Activity
If a line in the data below contains "states", copy it.

The input
_ _ _ _ _ _ _

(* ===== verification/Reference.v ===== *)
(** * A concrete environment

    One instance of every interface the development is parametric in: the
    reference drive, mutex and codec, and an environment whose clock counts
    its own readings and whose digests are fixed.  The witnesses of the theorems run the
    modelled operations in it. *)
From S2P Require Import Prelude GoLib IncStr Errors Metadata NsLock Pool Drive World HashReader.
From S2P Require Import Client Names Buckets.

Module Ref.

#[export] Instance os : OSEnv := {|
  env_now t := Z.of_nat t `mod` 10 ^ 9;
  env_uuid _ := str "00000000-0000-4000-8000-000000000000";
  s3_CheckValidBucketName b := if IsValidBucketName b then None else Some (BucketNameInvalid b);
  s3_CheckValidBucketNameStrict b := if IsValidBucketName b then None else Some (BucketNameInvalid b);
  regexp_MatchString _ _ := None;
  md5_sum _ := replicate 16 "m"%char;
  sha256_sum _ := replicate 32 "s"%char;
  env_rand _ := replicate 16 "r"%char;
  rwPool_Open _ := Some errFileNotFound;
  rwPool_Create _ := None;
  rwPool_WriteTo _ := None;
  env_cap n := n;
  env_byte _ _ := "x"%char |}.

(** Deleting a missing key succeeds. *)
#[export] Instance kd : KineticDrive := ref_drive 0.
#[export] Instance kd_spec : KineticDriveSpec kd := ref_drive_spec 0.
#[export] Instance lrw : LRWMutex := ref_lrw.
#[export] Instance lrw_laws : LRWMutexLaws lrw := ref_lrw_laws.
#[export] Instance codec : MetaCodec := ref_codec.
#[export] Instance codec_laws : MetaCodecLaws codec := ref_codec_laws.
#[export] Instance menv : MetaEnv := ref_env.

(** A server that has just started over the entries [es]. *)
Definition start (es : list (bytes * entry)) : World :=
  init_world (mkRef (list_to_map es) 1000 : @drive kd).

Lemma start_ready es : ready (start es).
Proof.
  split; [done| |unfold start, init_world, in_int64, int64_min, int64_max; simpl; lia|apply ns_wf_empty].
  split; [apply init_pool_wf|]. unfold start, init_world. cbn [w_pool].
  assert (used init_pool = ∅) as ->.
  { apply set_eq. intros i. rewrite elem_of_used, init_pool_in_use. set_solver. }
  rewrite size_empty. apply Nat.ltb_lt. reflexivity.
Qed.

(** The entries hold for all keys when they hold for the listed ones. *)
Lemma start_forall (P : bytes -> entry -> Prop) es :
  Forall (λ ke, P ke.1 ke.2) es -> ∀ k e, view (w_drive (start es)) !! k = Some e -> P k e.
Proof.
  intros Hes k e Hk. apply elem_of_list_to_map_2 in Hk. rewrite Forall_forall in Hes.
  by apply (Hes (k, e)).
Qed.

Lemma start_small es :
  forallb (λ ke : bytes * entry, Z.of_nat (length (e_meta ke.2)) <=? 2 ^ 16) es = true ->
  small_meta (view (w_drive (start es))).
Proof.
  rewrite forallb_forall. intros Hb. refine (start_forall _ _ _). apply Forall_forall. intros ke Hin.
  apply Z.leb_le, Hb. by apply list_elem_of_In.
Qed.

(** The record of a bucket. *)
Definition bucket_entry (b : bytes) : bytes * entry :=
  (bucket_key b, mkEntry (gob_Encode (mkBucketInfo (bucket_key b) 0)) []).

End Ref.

_ _ _ _ _ _ _

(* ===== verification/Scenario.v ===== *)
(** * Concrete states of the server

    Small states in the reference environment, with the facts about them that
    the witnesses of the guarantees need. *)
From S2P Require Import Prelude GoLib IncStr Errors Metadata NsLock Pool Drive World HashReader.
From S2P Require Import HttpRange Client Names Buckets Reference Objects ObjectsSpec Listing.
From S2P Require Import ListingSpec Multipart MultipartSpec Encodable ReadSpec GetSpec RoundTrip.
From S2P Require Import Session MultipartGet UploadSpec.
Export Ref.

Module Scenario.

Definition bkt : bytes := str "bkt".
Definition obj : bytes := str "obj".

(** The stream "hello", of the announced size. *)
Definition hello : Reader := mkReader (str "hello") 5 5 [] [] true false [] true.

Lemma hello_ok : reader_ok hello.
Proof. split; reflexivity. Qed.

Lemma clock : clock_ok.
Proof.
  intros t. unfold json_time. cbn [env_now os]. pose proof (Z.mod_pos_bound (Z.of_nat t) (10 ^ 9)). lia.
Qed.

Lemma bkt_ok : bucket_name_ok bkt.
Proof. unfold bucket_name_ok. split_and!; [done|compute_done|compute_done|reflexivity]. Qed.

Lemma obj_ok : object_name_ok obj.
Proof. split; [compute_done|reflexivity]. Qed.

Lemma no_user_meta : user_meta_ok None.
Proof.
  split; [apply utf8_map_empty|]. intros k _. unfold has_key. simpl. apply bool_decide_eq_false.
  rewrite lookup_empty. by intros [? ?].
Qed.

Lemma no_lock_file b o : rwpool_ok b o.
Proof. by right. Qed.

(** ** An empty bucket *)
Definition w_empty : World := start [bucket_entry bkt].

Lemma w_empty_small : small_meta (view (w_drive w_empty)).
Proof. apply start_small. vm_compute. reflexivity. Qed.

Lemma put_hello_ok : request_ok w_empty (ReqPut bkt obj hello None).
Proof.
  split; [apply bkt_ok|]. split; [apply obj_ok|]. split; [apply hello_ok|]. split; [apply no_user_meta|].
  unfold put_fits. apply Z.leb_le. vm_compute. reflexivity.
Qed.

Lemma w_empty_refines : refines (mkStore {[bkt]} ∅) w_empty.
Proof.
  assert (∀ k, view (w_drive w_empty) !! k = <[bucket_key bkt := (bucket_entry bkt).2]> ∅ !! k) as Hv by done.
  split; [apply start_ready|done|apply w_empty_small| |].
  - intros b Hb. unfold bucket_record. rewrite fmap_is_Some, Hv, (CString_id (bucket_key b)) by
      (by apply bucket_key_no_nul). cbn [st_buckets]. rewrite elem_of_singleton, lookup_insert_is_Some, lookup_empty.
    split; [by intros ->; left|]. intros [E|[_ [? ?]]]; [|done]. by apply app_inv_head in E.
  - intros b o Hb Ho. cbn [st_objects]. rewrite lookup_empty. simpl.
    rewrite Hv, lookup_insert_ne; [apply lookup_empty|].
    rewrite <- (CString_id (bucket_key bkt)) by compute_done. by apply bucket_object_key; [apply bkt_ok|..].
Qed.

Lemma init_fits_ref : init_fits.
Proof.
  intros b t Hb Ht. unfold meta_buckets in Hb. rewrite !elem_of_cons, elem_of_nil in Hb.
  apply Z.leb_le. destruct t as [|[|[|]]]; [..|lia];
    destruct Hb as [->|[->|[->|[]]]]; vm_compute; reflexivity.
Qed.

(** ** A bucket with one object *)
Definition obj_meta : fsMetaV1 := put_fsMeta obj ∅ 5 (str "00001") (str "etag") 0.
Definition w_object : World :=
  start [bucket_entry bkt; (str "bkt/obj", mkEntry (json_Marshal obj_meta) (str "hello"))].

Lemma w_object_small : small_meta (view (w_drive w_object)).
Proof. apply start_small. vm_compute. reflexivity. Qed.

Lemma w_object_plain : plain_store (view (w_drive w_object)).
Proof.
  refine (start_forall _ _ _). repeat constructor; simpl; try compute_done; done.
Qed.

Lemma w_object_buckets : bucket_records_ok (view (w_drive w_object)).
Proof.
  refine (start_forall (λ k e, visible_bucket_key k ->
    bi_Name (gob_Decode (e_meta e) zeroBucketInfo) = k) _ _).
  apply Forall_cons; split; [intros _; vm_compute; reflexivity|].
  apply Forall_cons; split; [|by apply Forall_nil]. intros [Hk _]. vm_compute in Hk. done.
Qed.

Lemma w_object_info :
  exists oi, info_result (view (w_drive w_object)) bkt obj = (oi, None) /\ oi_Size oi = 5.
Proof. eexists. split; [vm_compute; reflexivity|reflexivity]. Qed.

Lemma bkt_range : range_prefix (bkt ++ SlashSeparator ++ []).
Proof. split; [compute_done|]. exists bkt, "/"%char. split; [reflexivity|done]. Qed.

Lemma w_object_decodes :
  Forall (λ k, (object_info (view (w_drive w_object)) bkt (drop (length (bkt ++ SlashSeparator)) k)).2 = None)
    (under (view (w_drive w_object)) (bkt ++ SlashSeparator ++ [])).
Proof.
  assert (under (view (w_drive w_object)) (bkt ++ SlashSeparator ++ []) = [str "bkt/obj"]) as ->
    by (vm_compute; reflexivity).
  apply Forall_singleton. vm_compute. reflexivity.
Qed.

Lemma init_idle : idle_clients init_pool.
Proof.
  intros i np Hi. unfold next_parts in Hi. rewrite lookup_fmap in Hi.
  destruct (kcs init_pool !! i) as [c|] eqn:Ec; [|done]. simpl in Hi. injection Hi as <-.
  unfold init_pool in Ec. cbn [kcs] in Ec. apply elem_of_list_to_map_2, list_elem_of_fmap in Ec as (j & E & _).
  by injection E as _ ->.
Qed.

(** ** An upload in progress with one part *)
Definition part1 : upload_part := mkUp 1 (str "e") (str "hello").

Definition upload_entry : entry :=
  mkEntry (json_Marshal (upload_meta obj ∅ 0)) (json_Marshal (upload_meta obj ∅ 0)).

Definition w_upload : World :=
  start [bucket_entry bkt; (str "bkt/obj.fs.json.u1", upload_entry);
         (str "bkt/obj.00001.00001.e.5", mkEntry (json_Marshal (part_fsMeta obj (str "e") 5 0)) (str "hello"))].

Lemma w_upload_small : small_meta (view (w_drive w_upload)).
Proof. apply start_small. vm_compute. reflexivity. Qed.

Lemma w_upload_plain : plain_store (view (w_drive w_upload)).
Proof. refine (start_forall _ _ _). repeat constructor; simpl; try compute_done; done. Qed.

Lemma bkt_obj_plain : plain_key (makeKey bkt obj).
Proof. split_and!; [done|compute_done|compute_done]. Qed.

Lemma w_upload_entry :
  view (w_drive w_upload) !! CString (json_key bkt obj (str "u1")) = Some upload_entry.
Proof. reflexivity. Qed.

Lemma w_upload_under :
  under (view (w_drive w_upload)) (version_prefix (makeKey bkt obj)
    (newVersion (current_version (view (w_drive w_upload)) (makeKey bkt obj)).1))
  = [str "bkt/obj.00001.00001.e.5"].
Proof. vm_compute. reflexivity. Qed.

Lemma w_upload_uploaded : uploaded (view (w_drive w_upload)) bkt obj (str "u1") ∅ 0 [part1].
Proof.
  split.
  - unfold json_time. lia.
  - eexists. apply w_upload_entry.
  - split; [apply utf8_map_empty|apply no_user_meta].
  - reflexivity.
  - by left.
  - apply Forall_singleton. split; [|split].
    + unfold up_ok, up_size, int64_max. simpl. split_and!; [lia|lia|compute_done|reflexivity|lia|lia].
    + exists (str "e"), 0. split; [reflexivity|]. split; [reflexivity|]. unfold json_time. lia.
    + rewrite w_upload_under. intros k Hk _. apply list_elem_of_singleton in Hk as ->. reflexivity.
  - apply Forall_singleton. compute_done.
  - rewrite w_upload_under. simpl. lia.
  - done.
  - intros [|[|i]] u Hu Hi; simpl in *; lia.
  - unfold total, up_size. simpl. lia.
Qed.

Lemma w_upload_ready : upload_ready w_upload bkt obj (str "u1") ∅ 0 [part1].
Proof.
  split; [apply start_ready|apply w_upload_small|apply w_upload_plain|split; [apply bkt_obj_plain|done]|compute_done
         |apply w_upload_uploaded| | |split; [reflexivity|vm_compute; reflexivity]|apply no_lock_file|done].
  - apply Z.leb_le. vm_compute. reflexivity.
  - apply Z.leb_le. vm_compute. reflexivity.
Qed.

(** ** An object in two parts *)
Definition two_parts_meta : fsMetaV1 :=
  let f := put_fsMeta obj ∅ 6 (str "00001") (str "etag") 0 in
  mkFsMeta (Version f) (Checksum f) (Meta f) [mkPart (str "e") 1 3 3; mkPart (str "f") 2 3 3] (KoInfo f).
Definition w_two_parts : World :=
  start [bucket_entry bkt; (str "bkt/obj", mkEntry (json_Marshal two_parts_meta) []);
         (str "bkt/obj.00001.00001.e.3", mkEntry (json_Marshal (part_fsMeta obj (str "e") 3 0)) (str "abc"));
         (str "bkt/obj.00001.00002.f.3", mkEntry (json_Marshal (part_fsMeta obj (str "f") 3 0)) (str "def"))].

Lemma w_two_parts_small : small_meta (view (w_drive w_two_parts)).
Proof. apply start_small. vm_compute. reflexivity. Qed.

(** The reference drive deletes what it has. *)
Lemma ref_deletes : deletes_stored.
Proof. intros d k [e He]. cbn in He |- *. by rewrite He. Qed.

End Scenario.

_ _ _ _ _ _ _

Solved exercise
(** * Concrete states of the server
    Small states in the reference environment, with the facts about them that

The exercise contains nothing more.